* _Task to complete_
Please go line by line through the material and copy each one containing the word "tagged".
Extracted information Block Start
Lemma returned_record_fields_witness :
  exists r,
    LongTermMemoryManager.memory_result 200
      {| VectorStore.text := "I am allergic to peanuts";
         VectorStore.metadata :=
           Props.written 100 "fact" 0.9 ["health"; "food"] None (Some "chat");
         VectorStore.similarity := 0.9;
         VectorStore.id := "3f2a" |} = Ok r
    /\ r !! "id" = Some (Chroma.VStr "3f2a").
Proof.
  eexists. split.
  - by apply (memory_result_written 200 _ 100 "fact" 0.9 ["health"; "food"]
                None (Some "chat")).
  - destruct (returned_record_fields 200 _ _
                (memory_result_written 200
                   {| VectorStore.text := "I am allergic to peanuts";
                      VectorStore.metadata :=
                        Props.written 100 "fact" 0.9 ["health"; "food"] None
                          (Some "chat");
                      VectorStore.similarity := 0.9;
                      VectorStore.id := "3f2a" |}
                   100 "fact" 0.9 ["health"; "food"] None (Some "chat")
                   eq_refl)) as (_ & _ & _ & _ & Hw).
    destruct (Hw 100%Q "fact" 0.9%Q ["health"; "food"] None (Some "chat")
                eq_refl) as (Hid & _).
    exact Hid.
Defined.

(** ** The convenience variants and the stored suggestions *)

(** X14.  The three convenience variants store a record that is read back
    with their fixed type, source and joined tags: a conversation summary
    as an experience from "conversation_summary" tagged
    "conversation,summary", with the conversation as context; a user
    preference as a preference of importance 0.8 from "user_preference"
    tagged "preference,user"; a fact as a fact from "factual_information"
    tagged "fact,information". *)
Theorem convenience_variants_read_back
    {Emb Coll : Type} (svc : Chroma.Services Emb Coll)
    (Hindex : Props.get_after_add svc) (c c' : Coll) (now later : Q)
    (uuid text i : string) :
  text <> "" ->
  let read k := Props.field k
                  (LongTermMemoryManager.get_memory_by_id svc c' later i) in
  (forall conversation importance,
      LongTermMemoryManager.store_conversation_summary svc c now uuid text
        conversation importance = Ok (i, c') ->
      read "content" = Some (Chroma.VStr text)
      /\ read "memory_type" = Some (Chroma.VStr "experience")
      /\ read "source" = Some (Chroma.VStr "conversation_summary")
      /\ read "tags" = Some (Chroma.VStr "conversation,summary")
      /\ read "context" = Some (Chroma.VStr conversation))
  /\ (forall context,
        LongTermMemoryManager.store_user_preference svc c now uuid text context
        = Ok (i, c') ->
        read "content" = Some (Chroma.VStr text)
        /\ read "memory_type" = Some (Chroma.VStr "preference")
        /\ read "importance" = Some (Chroma.VFloat 0.8)
        /\ read "source" = Some (Chroma.VStr "user_preference")
        /\ read "tags" = Some (Chroma.VStr "preference,user")
        /\ read "context" = Chroma.VStr <$> context)
  /\ (forall context importance,
        LongTermMemoryManager.store_fact svc c now uuid text context importance
        = Ok (i, c') ->
        read "content" = Some (Chroma.VStr text)
        /\ read "memory_type" = Some (Chroma.VStr "fact")
        /\ read "source" = Some (Chroma.VStr "factual_information")
        /\ read "tags" = Some (Chroma.VStr "fact,information")
        /\ read "context" = Chroma.VStr <$> context).
Proof.
  intros Htext read. split; [| split].
  - intros conversation importance Hstore.
    destruct (store_then_get svc Hindex c c' now later uuid text "experience"
                importance (Some ["conversation"; "summary"])
                (Some conversation) (Some "conversation_summary") i Hstore Htext)
      as (r & Hget & _ & Hc & Hty & Hctx & Hsrc & _ & _ & _ & _ & _ & Htags & _).
    unfold read. rewrite Hget. cbn [Props.field]. by repeat split.
  - intros context Hstore.
    destruct (store_then_get svc Hindex c c' now later uuid text "preference"
                0.8%Q (Some ["preference"; "user"]) context
                (Some "user_preference") i Hstore Htext)
      as (r & Hget & _ & Hc & Hty & Hctx & Hsrc & Himp & _ & _ & _ & _ & Htags & _).
    unfold read. rewrite Hget. cbn [Props.field]. by repeat split.
  - intros context importance Hstore.
    destruct (store_then_get svc Hindex c c' now later uuid text "fact"
                importance (Some ["fact"; "information"]) context
                (Some "factual_information") i Hstore Htext)
      as (r & Hget & _ & Hc & Hty & Hctx & Hsrc & _ & _ & _ & _ & _ & Htags & _).
    unfold read. rewrite Hget. cbn [Props.field]. by repeat split.
Qed.

Lemma convenience_variants_read_back_witness :
  Props.field "tags"
    (LongTermMemoryManager.get_memory_by_id Instances.memory_index
       (match LongTermMemoryManager.store_user_preference Instances.memory_index
                [] 3 "c4d5" "I prefer tea" None with
        | Ok (_, c) => c
        | Raise _ => []
        end) 4 "c4d5")
  = Some (Chroma.VStr "preference,user").
Proof.
  destruct (convenience_variants_read_back Instances.memory_index
              memory_index_get_after_add []
              (match LongTermMemoryManager.store_user_preference
                       Instances.memory_index [] 3 "c4d5" "I prefer tea" None with
               | Ok (_, c) => c
               | Raise _ => []
               end) 3 4 "c4d5" "I prefer tea" "c4d5") as (_ & H & _);
    [discriminate |].
  destruct (H None) as (_ & _ & _ & _ & Ht & _); [vm_compute; reflexivity |].
  exact Ht.
Defined.

(** ** The analyzer *)

Lemma lower_ascii_idempotent (c : ascii) :
  lower_ascii (lower_ascii c) = lower_ascii c.
Proof.
  destruct c as [[] [] [] [] [] [] [] []]; vm_compute; reflexivity.
Qed.

Lemma lower_idempotent (s : string) : lower (lower s) = lower s.
Proof.
  induction s as [|c s IH]; [done |]. cbn [lower].
  by rewrite lower_ascii_idempotent, IH.
Qed.

Lemma contains_empty_hay (k : string) : k <> "" -> contains k "" = false.
Proof. by destruct k. Qed.

(** X15.  The analyzer returns at most three suggestions, each carrying the
    utterance as its content, of type preference or fact and of
    importance 0.8 or 0.9; it returns none exactly when no marker of any
    of the three categories occurs in the lower-cased utterance; and it
    does not depend on the case of the utterance: the lower-cased
    utterance gets suggestions of the same types, reasons and importances
    in the same order. *)
Theorem analyzer_output_shape (u r : string)
    (ms : list (gmap string Chroma.Value)) :
  let out := Analyzer._analyze_for_memory_storage u r ms in
  (length out <= 3)%nat
  /\ Forall (fun s =>
               Analyzer.s_content s = u
               /\ (Analyzer.s_type s = "preference" \/ Analyzer.s_type s = "fact")
               /\ (Analyzer.s_importance s = 0.8%Q
                   \/ Analyzer.s_importance s = 0.9%Q)) out
  /\ (out = []
      <-> forall k,
            In k (Analyzer.preference_keywords ++ Analyzer.personal_keywords
                  ++ Analyzer.fact_keywords)%list ->
            contains k (lower u) = false)
  /\ (fun s => (Analyzer.s_type s, Analyzer.s_reason s, Analyzer.s_importance s))
       <$> Analyzer._analyze_for_memory_storage (lower u) r ms
     = (fun s => (Analyzer.s_type s, Analyzer.s_reason s, Analyzer.s_importance s))
         <$> out.
Proof.
  intros out. unfold out, Analyzer._analyze_for_memory_storage.
  assert (Hlow : forall kws, Analyzer.any_keyword kws (lower u)
                             = Analyzer.any_keyword kws u).
  { intros kws. unfold Analyzer.any_keyword. by rewrite lower_idempotent. }
  rewrite !Hlow.
  assert (Hnone : forall kws,
    Analyzer.any_keyword kws u = false
    <-> forall k, In k kws -> contains k (lower u) = false).
  { intros kws. unfold Analyzer.any_keyword. rewrite <- not_true_iff_false.
    rewrite existsb_exists. split.
    - intros Hno k Hk. apply not_true_iff_false. intros Hc. apply Hno. eauto.
    - intros Hall (k & Hk & Hc). rewrite (Hall k Hk) in Hc. discriminate. }
  assert (Hall3 :
    (forall k,
        In k (Analyzer.preference_keywords ++ Analyzer.personal_keywords
              ++ Analyzer.fact_keywords)%list ->
        contains k (lower u) = false)
    <-> Analyzer.any_keyword Analyzer.preference_keywords u = false
        /\ Analyzer.any_keyword Analyzer.personal_keywords u = false
        /\ Analyzer.any_keyword Analyzer.fact_keywords u = false).
  { rewrite !Hnone. split.
    - intros H. repeat split; intros k Hk; apply H; rewrite !in_app_iff; auto.
    - intros (H1 & H2 & H3) k. rewrite !in_app_iff. intros [? | [? | ?]]; auto. }
  rewrite Hall3.
  destruct (Analyzer.any_keyword Analyzer.preference_keywords u),
    (Analyzer.any_keyword Analyzer.personal_keywords u),
    (Analyzer.any_keyword Analyzer.fact_keywords u).
  all: cbn [length app fmap list_fmap Analyzer.s_content Analyzer.s_type
            Analyzer.s_reason Analyzer.s_importance].
  all: split; [lia |].
  all: split; [repeat (constructor; [cbn; auto |]); constructor |].
  all: split; [| reflexivity].
  all: split; intros Hx; try done.
  all: destruct Hx as (? & ? & ?); done.
Qed.

(** The suggestions the analyzer can make, and the utterances it makes
    them for. *)
Lemma analyzer_suggestion (u r : string) (ms : list (gmap string Chroma.Value))
    (s : Analyzer.Suggestion) :
  In s (Analyzer._analyze_for_memory_storage u r ms) ->
  u <> ""
  /\ Analyzer.s_content s = u
  /\ (Analyzer.s_type s = "preference" \/ Analyzer.s_type s = "fact")
  /\ (Analyzer.s_importance s = 0.8%Q \/ Analyzer.s_importance s = 0.9%Q).
Proof.
  intros Hin. split.
  - intros ->. vm_compute in Hin. done.
  - unfold Analyzer._analyze_for_memory_storage in Hin.
    destruct (Analyzer.any_keyword Analyzer.preference_keywords u),
      (Analyzer.any_keyword Analyzer.personal_keywords u),
      (Analyzer.any_keyword Analyzer.fact_keywords u);
      cbn [app In] in Hin;
      repeat (destruct Hin as [<- | Hin]; [cbn; auto |]); done.
Qed.

(** X16.  A suggestion of the analyzer that [store_memory_suggestion] stores
    is read back by its identifier as the analyzer made it: the utterance
    as content, the suggested type, the suggested importance unchanged by
    the clamp, the reason in the context after the fixed prefix, no
    source and no tags. *)
Theorem suggestion_is_stored_as_suggested
    {Emb Coll : Type} (svc : Chroma.Services Emb Coll)
    (Hindex : Props.get_after_add svc) (c c' : Coll) (now later : Q)
    (uuid u r : string) (ms : list (gmap string Chroma.Value))
    (s : Analyzer.Suggestion) (i : string) :
  In s (Analyzer._analyze_for_memory_storage u r ms) ->
  MemoryAgent.store_memory_suggestion svc c now uuid s = Ok (i, c') ->
  exists record,
    LongTermMemoryManager.get_memory_by_id svc c' later i = Ok (Some record)
    /\ record !! "content" = Some (Chroma.VStr u)
    /\ record !! "memory_type" = Some (Chroma.VStr (Analyzer.s_type s))
    /\ record !! "importance" = Some (Chroma.VFloat (Analyzer.s_importance s))
    /\ record !! "context"
       = Some (Chroma.VStr
                 ("Stored from conversation - " ++ Analyzer.s_reason s))
    /\ record !! "source" = None
    /\ record !! "tags" = Some (Chroma.VStr "").
Proof.
  intros Hin Hstore.
  destruct (analyzer_suggestion u r ms s Hin) as (Hu & Hc & _ & Himp).
  unfold MemoryAgent.store_memory_suggestion in Hstore. rewrite Hc in Hstore.
  destruct (store_then_get svc Hindex c c' now later uuid u
              (Analyzer.s_type s) (Analyzer.s_importance s) None
              (Some ("Stored from conversation - " ++ Analyzer.s_reason s))
              None i Hstore Hu)
    as (record & Hget & _ & Hcontent & Hty & Hctx & Hsrc & Hi & _ & _ & _ & _
        & Htags & _).
  exists record. repeat split; try done.
  rewrite Hi. by destruct Himp as [-> | ->].
Qed.

Lemma suggestion_is_stored_as_suggested_witness :
  exists record,
    LongTermMemoryManager.get_memory_by_id Instances.memory_index
      (match MemoryAgent.store_memory_suggestion Instances.memory_index [] 3
               "aa01"
               {| Analyzer.s_type := "preference";
                  Analyzer.s_content := "I like tea";
                  Analyzer.s_reason := "User expressed a preference";
                  Analyzer.s_importance := 0.8 |} with
       | Ok (_, c) => c
       | Raise _ => []
       end) 4 "aa01" = Ok (Some record)
    /\ record !! "context"
       = Some (Chroma.VStr
                 "Stored from conversation - User expressed a preference").
Proof.
  destruct (suggestion_is_stored_as_suggested Instances.memory_index
              memory_index_get_after_add []
              (match MemoryAgent.store_memory_suggestion Instances.memory_index
                       [] 3 "aa01"
                       {| Analyzer.s_type := "preference";
                          Analyzer.s_content := "I like tea";
                          Analyzer.s_reason := "User expressed a preference";
                          Analyzer.s_importance := 0.8 |} with
               | Ok (_, c) => c
               | Raise _ => []
               end) 3 4 "aa01" "I like tea" "" []
              {| Analyzer.s_type := "preference";
                 Analyzer.s_content := "I like tea";
                 Analyzer.s_reason := "User expressed a preference";
                 Analyzer.s_importance := 0.8 |} "aa01")
    as (record & Hget & _ & _ & _ & Hctx & _).
  - vm_compute. by left.
  - vm_compute. reflexivity.
  - exists record. split; [exact Hget | exact Hctx].
Defined.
Extracted information Block End
* _Exercise answer_
    as an experience from "conversation_summary" tagged
    tagged "preference,user"; a fact as a fact from "factual_information"
    tagged "fact,information". *)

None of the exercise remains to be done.